Willie Savard — CEO & Co-founder, Tchat N SignJanuary 29, 202615 min

The 7 Law 25 Obligations Your Firm Must Meet Now

Law 25 imposes seven main obligations on organizations that collect, use, or communicate personal information in Quebec. All have been in force since September 22, 2024. This is no longer a project to plan, it's a framework to comply with today.

For financial services firms, these obligations add to existing AMF and CIRO requirements. The good news: several of these obligations overlap with practices you're probably already partially applying. The bad news: "partially" isn't enough, and gaps can be costly. [Penalties go up to $25M in criminal fines and class actions have no cap](/blog/law-25-fines-penalty-calculations).

Here are the seven obligations, what they concretely require, and how to implement them in a financial firm.

1. Appoint a Personal Information Protection Officer

In force since: September 22, 2022 (Phase 1) What the law requires: Every organization must designate a person responsible for personal information protection. By default, this is the person with the highest authority in the organization (the principal officer). This responsibility can be delegated in writing to another member of the organization. The officer's title and contact information must be published on the company's website. What this means for your firm: If you haven't done anything, you, the owner or principal officer, carry this responsibility. You can delegate it to your compliance officer or administrative assistant, but the delegation must be formalized in writing and the person must have the necessary resources to fulfill the role.
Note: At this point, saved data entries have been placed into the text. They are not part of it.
(** C3. One Render operation: when the destination is there, the state is
    left as it was but for the advisory message; when it is absent, the
    template is rendered with the options as context and written to the
    destination. For the whole call of [_install_render_with_jinja2]: it
    returns, every path that was there keeps its content, and a destination
    that was absent holds the text rendered from a template listed for it. *)
Theorem render_keeps_existing_writes_absent E self context render_list src dst s :
  _install_render_body E self context (src, dst) s =
    (if path_exists (fs s) dst
     then (mkState (fs s)
             (stdout s ++ ["* you already have a file " +:+ dquote +:+ dst +:+ dquote
                           +:+ " please merge the contents"])
             (stdin s) (rng s), Ok tt)
     else (mkState (<[dst := File (template_render E src context)]> (fs s))
             (stdout s ++ ["*    " +:+ dst +:+ " from " +:+ src])
             (stdin s) (rng s), Ok tt))
  /\ result (_install_render_with_jinja2 E self render_list context) s = Ok tt
  /\ (forall p n, fs s !! p = Some n ->
        fs (exec (_install_render_with_jinja2 E self render_list context) s) !! p
        = Some n)
  /\ ((src, dst) ∈ render_list -> fs s !! dst = None ->
      exists src',
        (src', dst) ∈ render_list
        /\ fs (exec (_install_render_with_jinja2 E self render_list context) s) !! dst
           = Some (File (template_render E src' context))).
Proof.
  split; [apply install_render_body_eq |].
  destruct (install_render_run E self context render_list s) as (Hok & Hsub & Hnew).
  split; [done |]. split.
  - intros p n Hp. by eapply lookup_weaken.
  - apply Hnew.
Qed.
(** Two ticks from [at_time t0] under [sinf_model] straddle the boundary
    [b], and the two states satisfy [concl]. *)
Definition boundary_case (t0 : float) (b : Q)
    (concl : vehicle_t -> vehicle_t -> Prop) : Prop :=
  exists v1 v2,
    (0 <= sim_time (at_time t0) <= 32768 /\
     tick sinf_model (at_time t0) = Some v1 /\ tick sinf_model v1 = Some v2 /\
     crosses b v1 v2) /\ concl v1 v2.

(* ====================================================================== *)
(** * Vocabulary of the further properties *)
(* ====================================================================== *)

(** States every Mode 01 answer is defined for: each value inside the range
    of the field that carries it. *)
Definition answerable (v : vehicle_t) : Prop :=
  0 <= engine_load v <= 100 /\
  -40 <= coolant_temp v <= 215 /\
  0 <= rpm v <= 16383.75 /\
  0 <= vehicle_speed v <= 255 /\
  -40 <= intake_temp v <= 215 /\
  0 <= maf v <= 655.35 /\
  0 <= throttle v <= 100 /\
  0 <= fuel_level v <= 100.

(** A frame as the kernel delivers it: eight data bytes, each in 0..255;
    the length code says how many are payload, the rest is zero. *)
Definition tidy_frame (f : can_frame) : Prop :=
  length (data f) = 8%nat /\
  Forall (fun b => (0 <= b <= 255)%Z) (data f) /\
  (0 <= can_dlc f <= 8)%Z /\
  forall i, (Z.to_nat (can_dlc f) <= i)%nat -> byte_at (data f) i = 0%Z.

(** Shape of what the switch leaves behind. *)
Definition response_shape (pid : Z) (r : list Z) (len : Z) : Prop :=
  length r = 8%nat /\ Forall (fun b => (0 <= b <= 255)%Z) r /\
  (len = 4 \/ len = 5 \/ len = 7)%Z /\
  byte_at r 0 = (len - 1)%Z /\
  (forall i, (Z.to_nat len <= i)%nat -> byte_at r i = 0%Z) /\
  (In pid supported_pids -> byte_at r 1 = 0x41%Z /\ byte_at r 2 = pid) /\
  (~ In pid supported_pids -> byte_at r 1 = 0x7F%Z /\ byte_at r 2 = 0x01%Z /\
                              byte_at r 3 = 0x12%Z).

(** A state whose maf is 0.05f rounded down by one unit in the last place. *)
Definition v_maf_edge : vehicle_t :=
  {| rpm := 800; coolant_temp := 85; throttle := 15;
     maf := lit 0.049999997; engine_load := 20; intake_temp := 25; gear := 0;
     trans_temp := 60; fuel_level := 75; odometer := 45231;
     vehicle_speed := 0; sim_time := 0 |}.
(** [__init__]. The arguments of
    [nn.Sequential(DepthSeparableConv1d(out_channels[0], ...), ...)]
    are evaluated left to right, after the callees' names. *)
Definition __init__
  (model : nn_module) (load_backbone : bool) (backbone_path : string)
  (rpn_channels rpn_kernel_size : Z)
  (pre_nms_topN0 : Z) (nms_threshold0 : R) (post_nms_topN0 : Z)
  (device0 : string) (mode0 : string) : result Self :=
  ' (backbone1, anchors1, num_anchors0) <-
    init_attributes model load_backbone backbone_path device0 ;;
  _ <- load_name "nn" ;;
  _ <- load_name "DepthSeparableConv1d" ;;
  out_channels <- load_name "out_channels" ;;
  rpn_net0 <- make_rpn_net out_channels rpn_channels rpn_kernel_size ;;
  cls0 <- make_conv1d rpn_channels (Z.of_nat num_anchors0) 1 ;;
  bbox0 <- make_conv1d rpn_channels (Z.of_nat num_anchors0 * 2) 1 ;;
  Ok {| device := device0; backbone := backbone1; anchors := anchors1;
        num_anchors := num_anchors0; pre_nms_topN := pre_nms_topN0;
        nms_threshold := nms_threshold0; post_nms_topN := post_nms_topN0;
        rpn_net := rpn_net0; rpn_cls_score_net := cls0;
        rpn_bbox_pred_net := bbox0; mode := mode0 |}.

(** [sequence.size()[0]] *)
Definition size_0 (t : ttensor) : result nat :=
  match nth_error (size t) 0 with
  | Some n => Ok n
  | None => Raise IndexError
  end.

(** [sequence.size(-1)] *)
Definition size_last (t : ttensor) : result nat :=
  match rev (size t) with
  | n :: _ => Ok n
  | [] => Raise IndexError
  end.
(** What [probe_attach] leaves when it returns 0 for a fresh instance. *)
Lemma probe_attach_ok (pl : platform) (m m' : machine) :
  ENODEV <> 0 -> EINVAL <> 0 ->
  probe_attach pl m = (0, m') ->
  chip (priv m) = probe_chip pl ->
  adapter m = [] -> deselect (priv m) = 0 -> irq (priv m) = None ->
  irq_requested m = false ->
  0 <= smbus (bus m) (write_byte 0)
  /\ bus m' = bus m ++ [write_byte 0]
  /\ last_chan (priv m') = 0
  /\ chip (priv m') = probe_chip pl
  /\ nested m' = nested m
  /\ reset_pulsed m' = reset_pulsed m
  /\ adapter m' = map (probe_adapter pl) (seqZ 0 (probe_nchannels pl))
  /\ (forall i, 0 <= i ->
        Z.testbit (deselect (priv m')) i =
          (i <? probe_nchannels pl) && probe_idle_disconnect pl i)
  /\ if (has_irq (chips (probe_chip pl)) =? 0) || (client_irq pl <=? 0)
     then irq (priv m') = None /\ irq_requested m' = false
     else exists dm : gmap Z Z,
            irq (priv m') = Some dm /\ irq_requested m' = true
            /\ request_irq pl = 0
            /\ forall j : Z,
                 (0 <= j < nchans (chips (probe_chip pl)) ->
                    dm !! j = Some (create_mapping pl j)
                    /\ create_mapping pl j <> 0
                    /\ irq_linear_revmap (Some dm) j = create_mapping pl j)
                 /\ (~ 0 <= j < nchans (chips (probe_chip pl)) -> dm !! j = None).
Proof.
  intros HN HE H Hchip Hnil Hdes Hirq Hreq.
  unfold probe_attach, transfer in H.
  destruct (Z.ltb_spec (smbus (bus m) (write_byte 0)) 0) as [Hf | Hs];
    [injection H as H _; lia |].
  set (m2 := set_last_chan 0 (set_bus (bus m ++ [write_byte 0]) m)) in H.
  pose proof (irq_setup_ok pl m2 HN HE) as Hset.
  destruct (irq_setup_frame pl m2) as [d Hd].
  destruct (pca954x_irq_setup pl m2) as [ret m3].
  cbn [fst snd] in Hset, Hd. subst m3.
  destruct (Z.eqb_spec ret 0) as [-> | Hne]; cbn [negb] in H;
    [| injection H as H _; contradiction].
  specialize (Hset eq_refl).
  pose proof (add_adapters_frame pl (of_idle_disconnect pl)
    (Z.to_nat (nchans (chips (chip (priv (set_irq d m2)))))) 0 (set_irq d m2)) as F.
  pose proof (add_adapters_frame_env pl
    (Z.to_nat (nchans (chips (chip (priv (set_irq d m2)))))) 0 (set_irq d m2)) as G.
  cbn zeta in F, G.
  destruct (probe_add_adapters pl (of_idle_disconnect pl)
    (Z.to_nat (nchans (chips (chip (priv (set_irq d m2)))))) 0 (set_irq d m2))
    as [ret' m4] eqn:Ea.
  cbn [fst snd] in F, G.
  destruct F as (F1 & F2 & F3 & F4 & _). destruct G as (G1 & G2 & G3).
  cbn in F1, F2, F3, F4, G1, G2, G3.
  destruct (Z.eqb_spec ret' 0) as [-> | Hne]; cbn [negb] in H;
    [| injection H as H _; contradiction].
  apply add_adapters_ok in Ea; [| lia | cbn; rewrite Hdes; lia].
  destruct Ea as (k & Ha & Hnone & Hsome & _ & Hbits).
  subst m2. cbn in Ha, Hbits, Hnone, Hsome, F1, F2, F3, F4, G1, G2, G3.
  cbn [chip priv set_last_chan set_bus set_priv] in Hset.
  rewrite Hnil in Ha. cbn in Ha. rewrite Hdes in Hbits.
  rewrite Hchip in *.
  assert (Hk : Z.of_nat k = probe_nchannels pl).
  { unfold probe_nchannels. pose proof (chips_nchans_nonneg (probe_chip pl)).
    destruct (pdata pl) as [modes |].
    - rewrite (Hsome modes eq_refl). lia.
    - rewrite (Hnone eq_refl). lia. }
  assert (Hk8 : probe_nchannels pl <= 8).
  { assert (nchans (chips (probe_chip pl)) <= 8)
      by (destruct (chips_nchans_range (probe_chip pl)) as [E | [E | E]];
          rewrite E; lia).
    unfold probe_nchannels. destruct (pdata pl); lia. }
  rewrite Hk in Ha, Hbits.
  assert (Hbits' : forall i, 0 <= i ->
            Z.testbit (deselect (priv m4)) i =
              (i <? probe_nchannels pl) && probe_idle_disconnect pl i).
  { intros i Hi. rewrite (Hbits i Hi), Z.bits_0. cbn [orb].
    destruct (Z.leb_spec 0 i), (Z.ltb_spec i (0 + probe_nchannels pl)),
      (Z.ltb_spec i (probe_nchannels pl)), (Z.ltb_spec i 8); try lia; reflexivity. }
  assert (Hcommon : forall m5 : machine,
            priv m5 = priv m4 -> adapter m5 = adapter m4 -> bus m5 = bus m4 ->
            nested m5 = nested m4 -> reset_pulsed m5 = reset_pulsed m4 ->
            0 <= smbus (bus m) (write_byte 0)
            /\ bus m5 = bus m ++ [write_byte 0]
            /\ last_chan (priv m5) = 0
            /\ chip (priv m5) = probe_chip pl
            /\ nested m5 = nested m
            /\ reset_pulsed m5 = reset_pulsed m
            /\ adapter m5 = map (probe_adapter pl) (seqZ 0 (probe_nchannels pl))
            /\ (forall i, 0 <= i ->
                  Z.testbit (deselect (priv m5)) i =
                    (i <? probe_nchannels pl) && probe_idle_disconnect pl i)).
  { intros m5 E1 E2 E3 E4 E5. rewrite E1, E2, E3, E4, E5, F1, F2, F3, G1, G2.
    repeat split; try assumption; reflexivity. }
  assert (Hd' : d = irq (priv m4)) by (rewrite F4; reflexivity).
  destruct ((has_irq (chips (probe_chip pl)) =? 0) || (client_irq pl <=? 0)).
  - assert (Hdn : d = None).
    { apply (f_equal (fun x => irq (priv x))) in Hset. cbn in Hset.
      rewrite Hset. exact Hirq. }
    rewrite <- Hd', Hdn in H. injection H as <-.
    destruct (Hcommon m4) as (C1 & C2 & C3 & C4 & C5 & C6 & C7 & C8);
      try reflexivity.
    repeat (split; [assumption |]).
    split; [rewrite <- Hd'; exact Hdn | rewrite G3; exact Hreq].
  - destruct Hset as (dm & Hset & Hmap).
    assert (Hds : d = Some dm).
    { apply (f_equal (fun x => irq (priv x))) in Hset. exact Hset. }
    rewrite <- Hd', Hds in H.
    destruct (Z.eqb_spec (request_irq pl) 0) as [Hr | Hr]; cbn [negb] in H;
      [| injection H as H _; contradiction].
    injection H as <-.
    destruct (Hcommon (set_irq_requested true m4))
      as (C1 & C2 & C3 & C4 & C5 & C6 & C7 & C8); try reflexivity.
    repeat (split; [assumption |]).
    exists dm. cbn [irq priv irq_requested set_irq_requested].
    split; [rewrite F4; exact Hds |]. split; [reflexivity |].
    split; [exact Hr | exact Hmap].
Qed.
Concrete action: Add a "Personal Information Protection" section on your website with the name, title, and email address of your officer. A simple paragraph is sufficient. Draft an internal delegation document if the officer is not the principal.

2. Maintain a Confidentiality Incident Register

In force since: September 22, 2022 (Phase 1) What the law requires: Every organization must maintain a register of all confidentiality incidents that occur. A confidentiality incident is any unauthorized access, unauthorized use, unauthorized communication, or loss of personal information. The register must be kept for at least 5 years and be accessible to the CAI on request. What this means for your firm: An email containing client information sent to the wrong recipient? That's an incident. A former employee who still has access to the CRM after their departure? That's an incident. An unencrypted laptop lost or stolen? That's an incident. All these events must be recorded in the register, whether or not they present a serious risk of harm. Concrete action: Create a simple register. A spreadsheet with the following columns is enough to start: date of incident, description of what happened, types of information affected, number of individuals concerned (estimated), assessment of serious risk of harm, measures taken to limit consequences, date of CAI notification (if applicable), date of individual notification (if applicable). Train your employees to immediately report any incident, even minor ones.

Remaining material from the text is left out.